→ **Collected data**:
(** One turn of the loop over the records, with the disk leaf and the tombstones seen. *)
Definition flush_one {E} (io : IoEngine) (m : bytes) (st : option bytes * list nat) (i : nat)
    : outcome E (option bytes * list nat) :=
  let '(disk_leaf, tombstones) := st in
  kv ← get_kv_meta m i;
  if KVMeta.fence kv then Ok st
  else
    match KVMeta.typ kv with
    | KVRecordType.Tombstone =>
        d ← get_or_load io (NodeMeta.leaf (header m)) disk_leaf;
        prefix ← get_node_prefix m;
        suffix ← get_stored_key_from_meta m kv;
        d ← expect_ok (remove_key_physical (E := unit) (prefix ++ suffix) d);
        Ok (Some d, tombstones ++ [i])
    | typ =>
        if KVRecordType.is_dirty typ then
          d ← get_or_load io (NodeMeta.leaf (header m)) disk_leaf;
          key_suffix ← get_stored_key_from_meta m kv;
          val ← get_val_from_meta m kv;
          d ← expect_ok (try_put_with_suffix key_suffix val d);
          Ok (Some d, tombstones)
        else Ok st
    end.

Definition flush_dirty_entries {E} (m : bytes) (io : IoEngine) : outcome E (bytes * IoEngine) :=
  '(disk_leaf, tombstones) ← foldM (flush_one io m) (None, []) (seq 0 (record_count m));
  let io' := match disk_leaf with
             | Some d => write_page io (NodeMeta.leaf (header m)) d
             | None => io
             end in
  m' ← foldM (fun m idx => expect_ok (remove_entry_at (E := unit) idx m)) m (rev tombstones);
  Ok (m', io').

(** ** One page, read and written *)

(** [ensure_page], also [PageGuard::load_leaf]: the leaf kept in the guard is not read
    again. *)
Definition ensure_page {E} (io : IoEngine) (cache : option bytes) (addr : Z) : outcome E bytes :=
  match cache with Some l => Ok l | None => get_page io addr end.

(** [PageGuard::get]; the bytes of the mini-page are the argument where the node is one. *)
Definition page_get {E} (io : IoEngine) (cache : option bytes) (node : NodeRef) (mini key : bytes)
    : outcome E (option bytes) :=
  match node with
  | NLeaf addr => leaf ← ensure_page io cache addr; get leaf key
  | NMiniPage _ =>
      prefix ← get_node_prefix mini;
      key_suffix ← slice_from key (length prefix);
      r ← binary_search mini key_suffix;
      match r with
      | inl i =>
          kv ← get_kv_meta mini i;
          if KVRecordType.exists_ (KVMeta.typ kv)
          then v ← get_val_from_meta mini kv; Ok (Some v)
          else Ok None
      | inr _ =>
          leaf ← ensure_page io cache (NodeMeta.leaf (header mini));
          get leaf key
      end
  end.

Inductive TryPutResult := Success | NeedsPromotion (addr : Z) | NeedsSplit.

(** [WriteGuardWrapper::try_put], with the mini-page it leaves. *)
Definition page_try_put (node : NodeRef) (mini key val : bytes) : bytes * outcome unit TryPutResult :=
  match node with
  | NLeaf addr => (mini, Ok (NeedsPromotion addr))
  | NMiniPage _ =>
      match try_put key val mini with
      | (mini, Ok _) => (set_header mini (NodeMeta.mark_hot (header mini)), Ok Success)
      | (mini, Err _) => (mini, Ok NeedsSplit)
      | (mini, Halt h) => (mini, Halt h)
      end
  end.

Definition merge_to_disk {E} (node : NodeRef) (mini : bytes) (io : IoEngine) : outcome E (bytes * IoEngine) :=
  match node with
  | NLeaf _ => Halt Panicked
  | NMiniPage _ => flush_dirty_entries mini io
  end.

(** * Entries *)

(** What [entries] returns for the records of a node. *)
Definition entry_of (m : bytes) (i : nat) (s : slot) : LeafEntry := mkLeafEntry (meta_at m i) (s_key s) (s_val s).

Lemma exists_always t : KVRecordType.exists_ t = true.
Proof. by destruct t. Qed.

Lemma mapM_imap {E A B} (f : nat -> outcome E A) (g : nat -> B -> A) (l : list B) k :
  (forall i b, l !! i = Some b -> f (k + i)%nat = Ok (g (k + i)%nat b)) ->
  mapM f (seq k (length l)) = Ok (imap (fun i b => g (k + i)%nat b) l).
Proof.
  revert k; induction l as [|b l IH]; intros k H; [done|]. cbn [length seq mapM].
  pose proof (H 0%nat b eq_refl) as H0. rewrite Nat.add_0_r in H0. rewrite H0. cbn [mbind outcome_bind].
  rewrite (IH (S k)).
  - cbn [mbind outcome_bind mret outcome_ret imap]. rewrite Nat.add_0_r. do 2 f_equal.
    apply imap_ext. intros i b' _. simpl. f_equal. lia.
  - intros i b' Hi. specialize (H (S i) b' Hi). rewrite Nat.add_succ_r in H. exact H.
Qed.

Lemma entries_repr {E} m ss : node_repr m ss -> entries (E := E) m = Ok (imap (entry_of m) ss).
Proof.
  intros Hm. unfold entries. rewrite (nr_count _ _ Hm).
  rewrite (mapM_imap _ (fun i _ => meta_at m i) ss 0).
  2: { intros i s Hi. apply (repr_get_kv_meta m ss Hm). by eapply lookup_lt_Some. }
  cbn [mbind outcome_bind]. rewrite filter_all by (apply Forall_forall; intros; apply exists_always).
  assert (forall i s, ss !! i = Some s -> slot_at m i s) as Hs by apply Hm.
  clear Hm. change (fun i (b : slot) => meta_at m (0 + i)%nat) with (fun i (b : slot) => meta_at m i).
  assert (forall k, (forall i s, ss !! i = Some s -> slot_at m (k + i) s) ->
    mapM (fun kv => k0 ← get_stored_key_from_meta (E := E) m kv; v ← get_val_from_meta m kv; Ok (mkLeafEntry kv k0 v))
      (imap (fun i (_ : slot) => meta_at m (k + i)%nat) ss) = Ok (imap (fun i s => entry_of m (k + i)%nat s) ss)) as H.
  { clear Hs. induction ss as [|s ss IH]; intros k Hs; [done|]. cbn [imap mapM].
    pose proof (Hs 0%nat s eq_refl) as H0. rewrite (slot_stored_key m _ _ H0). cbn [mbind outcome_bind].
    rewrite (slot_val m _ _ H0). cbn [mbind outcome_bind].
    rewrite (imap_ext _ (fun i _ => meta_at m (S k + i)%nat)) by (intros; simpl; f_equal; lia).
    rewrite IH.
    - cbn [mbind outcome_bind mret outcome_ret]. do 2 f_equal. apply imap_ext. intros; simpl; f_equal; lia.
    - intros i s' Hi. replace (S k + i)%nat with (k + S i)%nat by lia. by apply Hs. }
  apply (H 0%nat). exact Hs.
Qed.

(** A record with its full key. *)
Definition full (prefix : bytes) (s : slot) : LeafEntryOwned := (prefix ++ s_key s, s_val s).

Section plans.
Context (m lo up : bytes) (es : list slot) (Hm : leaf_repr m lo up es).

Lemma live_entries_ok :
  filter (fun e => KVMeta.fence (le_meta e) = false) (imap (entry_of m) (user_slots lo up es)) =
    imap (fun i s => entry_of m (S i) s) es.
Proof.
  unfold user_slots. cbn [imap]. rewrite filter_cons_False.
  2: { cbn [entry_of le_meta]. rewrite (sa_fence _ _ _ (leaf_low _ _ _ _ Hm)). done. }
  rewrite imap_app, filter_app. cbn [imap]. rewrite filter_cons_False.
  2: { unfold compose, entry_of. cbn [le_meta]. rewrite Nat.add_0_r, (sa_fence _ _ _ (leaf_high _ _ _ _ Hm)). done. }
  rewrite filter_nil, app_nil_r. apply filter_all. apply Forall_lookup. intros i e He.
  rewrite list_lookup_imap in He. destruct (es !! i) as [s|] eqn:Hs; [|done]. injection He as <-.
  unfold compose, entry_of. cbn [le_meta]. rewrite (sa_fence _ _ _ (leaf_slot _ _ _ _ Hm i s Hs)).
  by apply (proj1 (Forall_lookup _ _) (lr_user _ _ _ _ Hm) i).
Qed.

→ **WHAT YOU SHOULD DO**:
What you return must match the records exactly, down to the last line.

→ **OUTPUT FOR THIS EXERCISE**:
(** One turn of the loop over the records, with the disk leaf and the tombstones seen. *)
Definition flush_one {E} (io : IoEngine) (m : bytes) (st : option bytes * list nat) (i : nat)
    : outcome E (option bytes * list nat) :=
  let '(disk_leaf, tombstones) := st in
  kv ← get_kv_meta m i;
  if KVMeta.fence kv then Ok st
  else
    match KVMeta.typ kv with
    | KVRecordType.Tombstone =>
        d ← get_or_load io (NodeMeta.leaf (header m)) disk_leaf;
        prefix ← get_node_prefix m;
        suffix ← get_stored_key_from_meta m kv;
        d ← expect_ok (remove_key_physical (E := unit) (prefix ++ suffix) d);
        Ok (Some d, tombstones ++ [i])
    | typ =>
        if KVRecordType.is_dirty typ then
          d ← get_or_load io (NodeMeta.leaf (header m)) disk_leaf;
          key_suffix ← get_stored_key_from_meta m kv;
          val ← get_val_from_meta m kv;
          d ← expect_ok (try_put_with_suffix key_suffix val d);
          Ok (Some d, tombstones)
        else Ok st
    end.

Definition flush_dirty_entries {E} (m : bytes) (io : IoEngine) : outcome E (bytes * IoEngine) :=
  '(disk_leaf, tombstones) ← foldM (flush_one io m) (None, []) (seq 0 (record_count m));
  let io' := match disk_leaf with
             | Some d => write_page io (NodeMeta.leaf (header m)) d
             | None => io
             end in
  m' ← foldM (fun m idx => expect_ok (remove_entry_at (E := unit) idx m)) m (rev tombstones);
  Ok (m', io').

(** ** One page, read and written *)

(** [ensure_page], also [PageGuard::load_leaf]: the leaf kept in the guard is not read
    again. *)
Definition ensure_page {E} (io : IoEngine) (cache : option bytes) (addr : Z) : outcome E bytes :=
  match cache with Some l => Ok l | None => get_page io addr end.

(** [PageGuard::get]; the bytes of the mini-page are the argument where the node is one. *)
Definition page_get {E} (io : IoEngine) (cache : option bytes) (node : NodeRef) (mini key : bytes)
    : outcome E (option bytes) :=
  match node with
  | NLeaf addr => leaf ← ensure_page io cache addr; get leaf key
  | NMiniPage _ =>
      prefix ← get_node_prefix mini;
      key_suffix ← slice_from key (length prefix);
      r ← binary_search mini key_suffix;
      match r with
      | inl i =>
          kv ← get_kv_meta mini i;
          if KVRecordType.exists_ (KVMeta.typ kv)
          then v ← get_val_from_meta mini kv; Ok (Some v)
          else Ok None
      | inr _ =>
          leaf ← ensure_page io cache (NodeMeta.leaf (header mini));
          get leaf key
      end
  end.

Inductive TryPutResult := Success | NeedsPromotion (addr : Z) | NeedsSplit.

(** [WriteGuardWrapper::try_put], with the mini-page it leaves. *)
Definition page_try_put (node : NodeRef) (mini key val : bytes) : bytes * outcome unit TryPutResult :=
  match node with
  | NLeaf addr => (mini, Ok (NeedsPromotion addr))
  | NMiniPage _ =>
      match try_put key val mini with
      | (mini, Ok _) => (set_header mini (NodeMeta.mark_hot (header mini)), Ok Success)
      | (mini, Err _) => (mini, Ok NeedsSplit)
      | (mini, Halt h) => (mini, Halt h)
      end
  end.

Definition merge_to_disk {E} (node : NodeRef) (mini : bytes) (io : IoEngine) : outcome E (bytes * IoEngine) :=
  match node with
  | NLeaf _ => Halt Panicked
  | NMiniPage _ => flush_dirty_entries mini io
  end.

(** * Entries *)

(** What [entries] returns for the records of a node. *)
Definition entry_of (m : bytes) (i : nat) (s : slot) : LeafEntry := mkLeafEntry (meta_at m i) (s_key s) (s_val s).

Lemma exists_always t : KVRecordType.exists_ t = true.
Proof. by destruct t. Qed.

Lemma mapM_imap {E A B} (f : nat -> outcome E A) (g : nat -> B -> A) (l : list B) k :
  (forall i b, l !! i = Some b -> f (k + i)%nat = Ok (g (k + i)%nat b)) ->
  mapM f (seq k (length l)) = Ok (imap (fun i b => g (k + i)%nat b) l).
Proof.
  revert k; induction l as [|b l IH]; intros k H; [done|]. cbn [length seq mapM].
  pose proof (H 0%nat b eq_refl) as H0. rewrite Nat.add_0_r in H0. rewrite H0. cbn [mbind outcome_bind].
  rewrite (IH (S k)).
  - cbn [mbind outcome_bind mret outcome_ret imap]. rewrite Nat.add_0_r. do 2 f_equal.
    apply imap_ext. intros i b' _. simpl. f_equal. lia.
  - intros i b' Hi. specialize (H (S i) b' Hi). rewrite Nat.add_succ_r in H. exact H.
Qed.

Lemma entries_repr {E} m ss : node_repr m ss -> entries (E := E) m = Ok (imap (entry_of m) ss).
Proof.
  intros Hm. unfold entries. rewrite (nr_count _ _ Hm).
  rewrite (mapM_imap _ (fun i _ => meta_at m i) ss 0).
  2: { intros i s Hi. apply (repr_get_kv_meta m ss Hm). by eapply lookup_lt_Some. }
  cbn [mbind outcome_bind]. rewrite filter_all by (apply Forall_forall; intros; apply exists_always).
  assert (forall i s, ss !! i = Some s -> slot_at m i s) as Hs by apply Hm.
  clear Hm. change (fun i (b : slot) => meta_at m (0 + i)%nat) with (fun i (b : slot) => meta_at m i).
  assert (forall k, (forall i s, ss !! i = Some s -> slot_at m (k + i) s) ->
    mapM (fun kv => k0 ← get_stored_key_from_meta (E := E) m kv; v ← get_val_from_meta m kv; Ok (mkLeafEntry kv k0 v))
      (imap (fun i (_ : slot) => meta_at m (k + i)%nat) ss) = Ok (imap (fun i s => entry_of m (k + i)%nat s) ss)) as H.
  { clear Hs. induction ss as [|s ss IH]; intros k Hs; [done|]. cbn [imap mapM].
    pose proof (Hs 0%nat s eq_refl) as H0. rewrite (slot_stored_key m _ _ H0). cbn [mbind outcome_bind].
    rewrite (slot_val m _ _ H0). cbn [mbind outcome_bind].
    rewrite (imap_ext _ (fun i _ => meta_at m (S k + i)%nat)) by (intros; simpl; f_equal; lia).
    rewrite IH.
    - cbn [mbind outcome_bind mret outcome_ret]. do 2 f_equal. apply imap_ext. intros; simpl; f_equal; lia.
    - intros i s' Hi. replace (S k + i)%nat with (k + S i)%nat by lia. by apply Hs. }
  apply (H 0%nat). exact Hs.
Qed.

(** A record with its full key. *)
Definition full (prefix : bytes) (s : slot) : LeafEntryOwned := (prefix ++ s_key s, s_val s).

Section plans.
Context (m lo up : bytes) (es : list slot) (Hm : leaf_repr m lo up es).

Lemma live_entries_ok :
  filter (fun e => KVMeta.fence (le_meta e) = false) (imap (entry_of m) (user_slots lo up es)) =
    imap (fun i s => entry_of m (S i) s) es.
Proof.
  unfold user_slots. cbn [imap]. rewrite filter_cons_False.
  2: { cbn [entry_of le_meta]. rewrite (sa_fence _ _ _ (leaf_low _ _ _ _ Hm)). done. }
  rewrite imap_app, filter_app. cbn [imap]. rewrite filter_cons_False.
  2: { unfold compose, entry_of. cbn [le_meta]. rewrite Nat.add_0_r, (sa_fence _ _ _ (leaf_high _ _ _ _ Hm)). done. }
  rewrite filter_nil, app_nil_r. apply filter_all. apply Forall_lookup. intros i e He.
  rewrite list_lookup_imap in He. destruct (es !! i) as [s|] eqn:Hs; [|done]. injection He as <-.
  unfold compose, entry_of. cbn [le_meta]. rewrite (sa_fence _ _ _ (leaf_slot _ _ _ _ Hm i s Hs)).
  by apply (proj1 (Forall_lookup _ _) (lr_user _ _ _ _ Hm) i).
Qed.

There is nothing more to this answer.